This leads me to ask the question: do they have any experience related to the particular business, they’ve chosen? Often times they do have some relevant experience, but occasionally I meet an individual who has very little or no expertise for their chosen venture.
In that instance, I typically suspend judgment and provide the individual with the same support given any entrepreneur with a tremendous amount of expertise in their chosen endeavor. However, I routinely wonder “will the person be successful or not?”
Interestingly enough, this was also the question that Damon Phillips, the James P. Gorman Professor of Business Strategy in the Management Division at Columbia Business School, asked in his article entitled “Predicting Start-Up Success.”

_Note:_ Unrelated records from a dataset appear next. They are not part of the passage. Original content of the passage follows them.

Definition set_task v s := mkS v (current s) (jiffies s) (queues s) (mon_timer s) (moff_timer s) (current_DOR s) (selected s) (timer_list s) (next_timer s) (blankcount s) (blankinterval s) (blanked s) (hd_timeout s) (beepcount s) (events s).
Definition set_current v s := mkS (task s) v (jiffies s) (queues s) (mon_timer s) (moff_timer s) (current_DOR s) (selected s) (timer_list s) (next_timer s) (blankcount s) (blankinterval s) (blanked s) (hd_timeout s) (beepcount s) (events s).
Definition set_queues v s := mkS (task s) (current s) (jiffies s) v (mon_timer s) (moff_timer s) (current_DOR s) (selected s) (timer_list s) (next_timer s) (blankcount s) (blankinterval s) (blanked s) (hd_timeout s) (beepcount s) (events s).
Definition set_mon v s := mkS (task s) (current s) (jiffies s) (queues s) v (moff_timer s) (current_DOR s) (selected s) (timer_list s) (next_timer s) (blankcount s) (blankinterval s) (blanked s) (hd_timeout s) (beepcount s) (events s).
Definition set_moff v s := mkS (task s) (current s) (jiffies s) (queues s) (mon_timer s) v (current_DOR s) (selected s) (timer_list s) (next_timer s) (blankcount s) (blankinterval s) (blanked s) (hd_timeout s) (beepcount s) (events s).
Definition set_DOR v s := mkS (task s) (current s) (jiffies s) (queues s) (mon_timer s) (moff_timer s) v (selected s) (timer_list s) (next_timer s) (blankcount s) (blankinterval s) (blanked s) (hd_timeout s) (beepcount s) (events s).
Definition set_timers v s := mkS (task s) (current s) (jiffies s) (queues s) (mon_timer s) (moff_timer s) (current_DOR s) (selected s) v (next_timer s) (blankcount s) (blankinterval s) (blanked s) (hd_timeout s) (beepcount s) (events s).
Definition set_next_timer v s := mkS (task s) (current s) (jiffies s) (queues s) (mon_timer s) (moff_timer s) (current_DOR s) (selected s) (timer_list s) v (blankcount s) (blankinterval s) (blanked s) (hd_timeout s) (beepcount s) (events s).
Definition set_blank c b s := mkS (task s) (current s) (jiffies s) (queues s) (mon_timer s) (moff_timer s) (current_DOR s) (selected s) (timer_list s) (next_timer s) c (blankinterval s) b (hd_timeout s) (beepcount s) (events s).
Definition set_hd v s := mkS (task s) (current s) (jiffies s) (queues s) (mon_timer s) (moff_timer s) (current_DOR s) (selected s) (timer_list s) (next_timer s) (blankcount s) (blankinterval s) (blanked s) v (beepcount s) (events s).
Definition set_beep v s := mkS (task s) (current s) (jiffies s) (queues s) (mon_timer s) (moff_timer s) (current_DOR s) (selected s) (timer_list s) (next_timer s) (blankcount s) (blankinterval s) (blanked s) (hd_timeout s) v (events s).
Definition emit e s := mkS (task s) (current s) (jiffies s) (queues s) (mon_timer s) (moff_timer s) (current_DOR s) (selected s) (timer_list s) (next_timer s) (blankcount s) (blankinterval s) (blanked s) (hd_timeout s) (beepcount s) (events s ++ [e]).

Definition event_ (e : event) : M sst unit := modify (emit e).
Definition get_task (i : nat) : M sst task_struct := l ← gets task; t ← idx l i; deref t.
Definition upd_task (i : nat) (f : task_struct -> task_struct) : M sst unit :=
  t ← get_task i; modify (fun s => set_task (<[i := Some (f t)]> (task s)) s).
Definition get_queue (p : nat) : M sst (option nat) := l ← gets queues; idx l p.
Definition put_queue (p : nat) (v : option nat) : M sst unit :=
  get_queue p ;; modify (fun s => set_queues (<[p := v]> (queues s)) s).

The Research conducted by Phillips and Jesper B. Sørensen – Robert A. and Elizabeth R. Jeffe Professor and Professor of Organizational Behavior, Graduate School of Business, Stanford University entitled: ”Competence and commitment: Employer size and entrepreneurial endurance”, looked at aspiring entrepreneurs, to determine if previous employer size could forecast performance and commitment? What’s the likelihood of success?
The following excerpt is posted with the permission of Columbia Ideas at Work, a publication of Columbia Business School. The full article appeared in the Columbia Ideas at Work, a publication of Columbia Business School, Winter 2013 Edition and was originally posted online September 31, 2012. Predicting Start-Up Success By: Damon Phillips
“To get an idea of how an aspiring entrepreneur will do, you have to look at where they’ve been, says Professor Damon Phillips. The career experiences of entrepreneurs — before they become business owners — directly affect their success. “If an MBA student wants to be an entrepreneur, they often ask, ‘what type of firm should I work for, and why?’’’ Phillips says.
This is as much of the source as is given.